Tuesday, March 12, 2013

Keynes in the Commodities Markets

The paper is formally titled "Speculation and Regulation in Commodity Markets: The Keynesian Approach in Theory and Practice" but for right now my interest is Keynes' trading abilities not the regulatory questions.
We've looked at Keynes' trading in equities (I'm pretty sure he traded on inside information)* and foreign exchange and briefly at his adventures in commodities. Here's a whole lot more, the book has 13 authors.

A quick word for folks new to commodities theory, don't confuse "normal backwardation" with backwardated markets.

From the Sapienza – Università di Roma via the Munich Personal RePEc Archive, Feb. 2, 2013:
TABLE OF CONTENTS
Introduction
Maria Cristina Marcuzzo 
I. Keynes as speculation theorist and practical speculator
1. From speculation to regulation: Keynes and primary commodity markets
Maria Cristina Marcuzzo 
2. Keynes’s activity on the cotton market and the theory of the ‘normal backwardation’: 1921-1929
Carlo Cristiano and Nerio Naldi 
3. Keynes’s speculation in the London tin market: 1921-1930
Nicolò Cavalli and Carlo Cristiano
4. An analysis of Keynes’s investments in the wheat futures markets: 1925-1935
Tiziana Foresti and Eleonora Sanfilippo

...MUCH MUCH MORE (286 page PDF)
*In our April 2012 post titled "Keynes The Stock Market Investor" we see differing opinions on the trading-on-material-non-public-information question.
The Wall Street Journal's Jason Zweig who directed us to the Chambers, Dimson paper says:
...But, to paraphrase Keynes’s friend Bertrand Russell, it’s important to distinguish what you wish were true from what you believe is true.

You may wish that Keynes traded on privileged information, but that doesn’t make it true. There is zero evidence that he ever traded on inside information; furthermore, as my column pointed out, Keynes’s investing performance improved when he stopped relying on his own macroeconomic forecasts....
While here are Dimson/Chambers on the question, page 29 of the paper:
...Was Keynes an insider? One difficulty in answering this question is that the investment community then did not have the same view of insider trading that we have today.
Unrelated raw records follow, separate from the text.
(* ===== verification/RelayStore.v ===== *)
(** * RelayStore: the approval relay's transactions

    [rekey-approval-relay/src/relay.rs], [Store]: the tables as lists in insertion
    order, each method as one transaction over a working copy that [commit] makes
    durable. [SELECT .. ORDER BY] sorts, a violated primary key is an error. *)

From S2P Require Import Prelude Strings Errors Domain Codec Policy SessionState Approval Decimal Json Signed.
From S2P Require Import Relay.

Definition RETENTION : Z := 24 * 60 * 60 * 1000.
Definition MAX_BLOBS : Z := 64 * 1024 * 1024.
Definition MAX_REQUESTS : Z := 4096.
Definition MAX_EVENTS : Z := 32768.

(** ** Tables *)

Record GrantFile := mkGrantFile {
  gf_bytes : list Z; gf_sha : string; gf_accepted : Z; gf_expires : Z; gf_receipt : list Z }.
(** A row of [requests]; the five grant columns are set together. *)
Record Request := mkRequest {
  rq_id : string;
  rq_tenant : string;
  rq_issuer : string;
  rq_uploader : string;
  rq_recipient : string;
  rq_approver : string;
  rq_challenge : list Z;
  rq_challenge_sha : string;
  rq_accepted : Z;
  rq_expires : Z;
  rq_receipt : list Z;
  rq_grant : option GrantFile;
}.
Definition set_grant (g : GrantFile) (r : Request) : Request :=
  mkRequest (rq_id r) (rq_tenant r) (rq_issuer r) (rq_uploader r) (rq_recipient r) (rq_approver r)
    (rq_challenge r) (rq_challenge_sha r) (rq_accepted r) (rq_expires r) (rq_receipt r) (Some g).
Record Event := mkEvent {
  ev_issuer : string; ev_subject : string; ev_request : string; ev_kind : string; ev_sha : string;
  ev_created : Z; ev_result : string }.
Record SubjectRow := mkSubjectRow { sr_subject : string; sr_source : string; sr_digest : string; sr_tombstone : bool }.
Record Revocation := mkRevocation { rv_subject : string; rv_receipt : list Z; rv_affected : list string }.
Record NodeRow := mkNodeRow { nr_subject : string; nr_node : string; nr_vault : string }.
Record DirectoryAudit := mkDirectoryAudit { da_subject : string; da_digest : string; da_body_sha : string; da_created : Z }.
Record Database := mkDatabase {
  requests : list Request;
  events : list Event;
  subjects : list SubjectRow;
  revocations : list Revocation;
  node_rows : list NodeRow;
  audits : list DirectoryAudit;
}.
Definition set_requests l d := mkDatabase l (events d) (subjects d) (revocations d) (node_rows d) (audits d).
Definition set_events l d := mkDatabase (requests d) l (subjects d) (revocations d) (node_rows d) (audits d).
Definition set_subjects l d := mkDatabase (requests d) (events d) l (revocations d) (node_rows d) (audits d).
Definition set_revocations l d := mkDatabase (requests d) (events d) (subjects d) l (node_rows d) (audits d).
Definition set_node_rows l d := mkDatabase (requests d) (events d) (subjects d) (revocations d) l (audits d).
Definition set_audits l d := mkDatabase (requests d) (events d) (subjects d) (revocations d) (node_rows d) l.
Other than directors who owed fiduciary duties to their company not to trade on price-sensitive information, insider trading by investors in general was not subject to regulation until 1980 in the UK (Cheffins, 2008: 39–40).

It is certain that Keynes was in receipt of what today would be deemed price-sensitive information – he was, for example, aware of a change in the UK bank rate before it occurred in 1925 (Mini, 1995). However, it is impossible to discover how frequently and the extent to which he exploited such information in his trading. What we can say is that he would most certainly have regarded the exploitation of inside information as substantiating the view of stock trading as a “low pursuit” rather than a “game of skill” (CWK XII, 109)....
Not that there's anything wrong with the insider trading if that's what he did, I bring it up as a component of  his alpha generation rather than for legal reasons.
You can download Chambers, Dimson (2012) which is now the paper on Keynes, the Chest Fund and its equity investments at the SSRN link, above.
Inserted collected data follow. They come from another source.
(* ===== verification/SignedTheorems.v ===== *)
(** * SignedTheorems: what an accepted signature says

    An approval grant or a challenge that is accepted was signed by the key that the
    policy or the relay names, over exactly the fields that are used, within the
    bounds of the format; a signature for one kind of document is none for another. *)

From S2P Require Import Prelude Strings Errors Domain Codec Policy SessionState Approval Decimal Json Signed.
From S2P Require Import Relay RelayStore RelayService RelayDemo.

Section WithLibraries.
Context {CC : Codecs} {SG : Signatures} {SJ : Serde} {DC : Documents}.

(** A detached Ed25519 signature over a message. *)
Definition signed_by (key message : list Z) (signature : string) : Prop :=
  exists bytes, base64url_decode signature = Some bytes /\ llen bytes = 64 /\
    base64url_encode bytes = signature /\ ed25519_verify key message bytes = true.
Lemma verify_detached_ok message signature key :
  verify_detached message signature key = Ok tt <-> signed_by key message signature.
Proof.
  unfold verify_detached, signed_by. destruct (base64url_decode signature) as [bytes|]; cbn.
  2: { split; [done|]. by intros (? & ? & _). }
  split.
  - destruct (llen bytes =? 64) eqn:E1; [|done]. destruct (str_eqb _ signature) eqn:E2; [|done]. cbn.
    destruct (ed25519_verify key message bytes) eqn:E3; [|done]. intros _. exists bytes.
    split; [done|]. split; [by apply Z.eqb_eq|]. split; [by apply bool_decide_eq_true in E2|done].
  - intros (b & [= <-] & E1 & E2 & E3). rewrite E3. unfold str_eqb.
    rewrite bool_decide_eq_true_2 by done. by replace (llen bytes =? 64) with true by lia.
Qed.

(** What the key of a grant's approver signed: the document without its signature. *)
Record grant_ok (bytes : list Z) (snapshot : ValidatedSnapshot) (v : VerifiedApprovalGrant) : Prop := {
  gok_size : llen bytes <= APPROVAL_GRANT_MAX_BYTES;
  gok_signed : exists value object canonical key,
    parse_unique_json bytes = Ok value /\ grant_from_value value = Some (vg_grant v) /\ as_object value = Some object /\
    jcs (VObject (object_remove "signature" object)) = Some canonical /\
    approver_key snapshot (g_approver_id (vg_grant v)) = Some key /\
    signed_by key (APPROVAL_SIGN_PREFIX ++ canonical) (g_signature (vg_grant v));
  gok_window : 0 <= g_not_before_ms (vg_grant v) < g_expires_at_ms (vg_grant v);
  gok_uses : g_max_uses (vg_grant v) <= 10000 /\ g_max_uses (vg_grant v) <> 0 /\
    (g_mode (vg_grant v) = OneTime -> g_max_uses (vg_grant v) = 1);
}.
Lemma signed_value_payload_ok value prefix message :
  signed_value_payload value prefix = Ok message ->
  exists object canonical, as_object value = Some object /\
    jcs (VObject (object_remove "signature" object)) = Some canonical /\ message = prefix ++ canonical.
Proof.
  unfold signed_value_payload. intros H. bind_inv H.
  destruct (as_object value) as [object|]; [|done]. injection E as ->. exists a. 
  destruct (jcs _) as [canonical|]; [|done]. injection E1 as ->. by exists a1.
Qed.

(** C28: an approval grant is accepted only when the key that the policy lists for its
    approver signed the grant domain's prefix and the canonical form of the whole document
    without its signature; the document has at most 4 KiB, a version, a period that is not
    empty, between one and ten thousand uses, and one use when it is for one time. *)
Theorem approval_grant_authentic bytes snapshot v :
  parse_and_verify_approval_grant bytes snapshot = Ok v ->
  g_format_version (vg_grant v) = APPROVAL_FORMAT_VERSION /\ grant_ok bytes snapshot v.
Proof.
  unfold parse_and_verify_approval_grant. intros H. bind_inv H. subst v. cbn.
  destruct (grant_from_value _) as [grant|] eqn:Eg; [|done]. injection E1 as ->.
  destruct (approver_key _ _) as [key|] eqn:Ek; [|done]. injection E5 as ->.
  unfold verify_signed_value in E6. bind_inv E6. destruct a4. apply verify_detached_ok in E6.
  apply signed_value_payload_ok in E1 as (object & canonical & Ho & Hj & ->).
  reflect_bools. split; [done|]. split; cbn.
  - done.
  - by exists a, object, canonical, a3.
  - done.
  - split; [done|]. split; [done|]. intros Hm. rewrite Hm in *. cbn in *.
    rewrite bool_decide_eq_true_2 in * by done. cbn in *. by reflect_bools.
Qed.

(** Challenges. *)
Record challenge_ok (c : ApprovalChallenge) : Prop := {
  cok_times : 0 <= ch_created_at_ms c < ch_max_expires_at_ms c;
  cok_mode : match ch_mode c with
    | OneTime => ch_max_uses c = 1 /\ i64_saturate (ch_max_expires_at_ms c - ch_created_at_ms c) <= 10 * 60 * 1000
    | TimeWindow => 1 <= ch_max_uses c <= 10000 /\
        i64_saturate (ch_max_expires_at_ms c - ch_created_at_ms c) <= 8 * 60 * 60 * 1000
    end;
  cok_approver : match ch_approver c with
    | LocalPresence => ch_mode c = OneTime
    | Ed25519 keys threshold => 1 <= threshold <= llen keys /\ threshold <= 2 /\ llen keys <= 32 /\
        strictly_sorted keys = true
    end;
}.
Lemma challenge_validate_ok c : challenge_validate c = Ok tt -> challenge_ok c.
Proof.
  unfold challenge_validate. intros H. bind_inv H. reflect_bools.
  unfold valid_approval_approver in *. split; [lia| |].
  - destruct (ch_mode c); reflect_bools; lia.
  - destruct (ch_approver c); reflect_bools; [done|]. split_and!; (done || lia).
Qed.
(** a challenge is accepted from an envelope only when the origin's key signed the
    challenge domain's prefix and the canonical form of that challenge, and the challenge
    is valid: it expires after it was made, within ten minutes for one use and eight hours
    for a window, and names one or two of at most 32 distinct approver keys. *)
Theorem approval_challenge_authentic bytes key challenge :
  parse_and_verify_approval_challenge_envelope bytes key = Ok challenge ->
  llen bytes <= SNAPSHOT_MAX_BYTES /\ challenge_ok challenge /\
  exists envelope canonical, sc_challenge envelope = challenge /\ challenge_jcs challenge = Some canonical /\
    signed_by key (APPROVAL_CHALLENGE_SIGN_PREFIX ++ canonical) (sc_signature envelope).
Proof.
  unfold parse_and_verify_approval_challenge_envelope. intros H. bind_inv H. subst challenge.
  destruct a3. apply verify_detached_ok in E4. unfold approval_challenge_sign_payload in E3. bind_inv E3. subst a2.
  destruct (challenge_validate (sc_challenge a0)) as [[]|] eqn:Hv; [|done]. apply challenge_validate_ok in Hv.
  destruct (challenge_jcs _) as [canonical|] eqn:Hj; [|done]. injection E6 as ->. reflect_bools.
  split; [done|]. split; [done|]. by eexists a0, _.
Qed.

(** a message signed as one kind of document is never a message of another kind, so
    no signature over a policy, a grant or a challenge can stand for one of the others. *)
Theorem signed_domains_apart policy grant challenge m1 m2 m3 :
  signed_value_payload policy POLICY_SIGN_PREFIX = Ok m1 ->
  signed_value_payload grant APPROVAL_SIGN_PREFIX = Ok m2 ->
  approval_challenge_sign_payload challenge = Ok m3 ->
  m1 <> m2 /\ m1 <> m3 /\ m2 <> m3.
Proof.
  intros (? & c1 & _ & _ & ->)%signed_value_payload_ok (? & c2 & _ & _ & ->)%signed_value_payload_ok H.
  unfold approval_challenge_sign_payload in H. bind_inv H. subst m3.
  split_and!; intros Heq; apply (f_equal (fun l => l !! 2%nat)) in Heq; by vm_compute in Heq.
Qed.
End WithLibraries.

(** ** Examples *)

Import RelayDemo.
Definition demo_snapshot : ValidatedSnapshot :=
  mkValidatedSnapshot 1 5 [] [] [(2, repeat 17 32)].
Lemma approval_grant_authentic_witness :
  exists v, vg_grant v = grant /\ grant_ok [4] demo_snapshot v.
Proof.
  assert (H : exists v, parse_and_verify_approval_grant [4] demo_snapshot = Ok v /\ vg_grant v = grant)
    by (eexists; split; vm_compute; reflexivity).
  destruct H as (v & H & Hv). exists v. split; [exact Hv|]. exact (proj2 (approval_grant_authentic [4] demo_snapshot v H)).
Defined.
Lemma approval_challenge_authentic_witness : challenge_ok challenge.
Proof.
  assert (H : parse_and_verify_approval_challenge_envelope [3] (repeat 17 32) = Ok challenge) by (vm_compute; reflexivity).
  exact (proj1 (proj2 (approval_challenge_authentic [3] (repeat 17 32) challenge H))).
Defined.
Lemma signed_domains_apart_witness :
  exists m1 m2 m3 : list Z, m1 <> m2 /\ m1 <> m3 /\ m2 <> m3.
Proof.
  set (v := VObject [("grant", VString "g"); ("signature", VString "s")] : JValue Number).
  assert (H : exists m1 m2 m3, signed_value_payload v POLICY_SIGN_PREFIX = Ok m1 /\
    signed_value_payload v APPROVAL_SIGN_PREFIX = Ok m2 /\ approval_challenge_sign_payload challenge = Ok m3)
    by (do 3 eexists; repeat split; vm_compute; reflexivity).
  destruct H as (m1 & m2 & m3 & H1 & H2 & H3). exists m1, m2, m3.
  exact (signed_domains_apart v v challenge m1 m2 m3 H1 H2 H3).
Defined.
In 2009's "John Maynard Keynes: Money Manager (Couldn't Trade Lard to Save His Life)" I repeated a comment I had left at Clusterstock:
Neil,
Although Keynes ran King's College's Chest Fund 12-fold, £30,000 to £380,000, '27-'45,
the record is decidedly mixed.
Drawdowns of 32.4% and 24.6% in '30 and '31 exceeded the losses in the London market and had the fund at 1/2 it's 1927 value.

1932's 44.8% and '33's 35.1% return's were coincident with and subsequent to, Britain's departure from the gold standard.
As an economic adviser to the government Keynes was well aware of the coming devaluation.
Although King's hasn't opened all the trading records, there is strong evidence to suggest that Keynes was trading on inside information.

Some things never change.
and we note:
...In a 1983 paper "J.M. Keynes' Investment Performance: A Note" the authors are dubious of his performance, without casting the aspersion that I do in my comment. They on the other hand have a great tidbit:
...Investments in commodities were more substantial. The highest annual gain was for ₤17,000 from September 1936 to August 1937 and the highest annual loss, mainly in lard, for ₤12,600 in the following twelve months...
One final note, Jazon Zweig is pretty knowledgeable about Keynes, and his views are not to be taken lightly.
For some comments on the Keynes (attributed) quote "Markets can stay irrational..." see Mr. Zweig's MarketBeat post "Keynes: He Didn’t Say Half of What He Said. Or Did He?".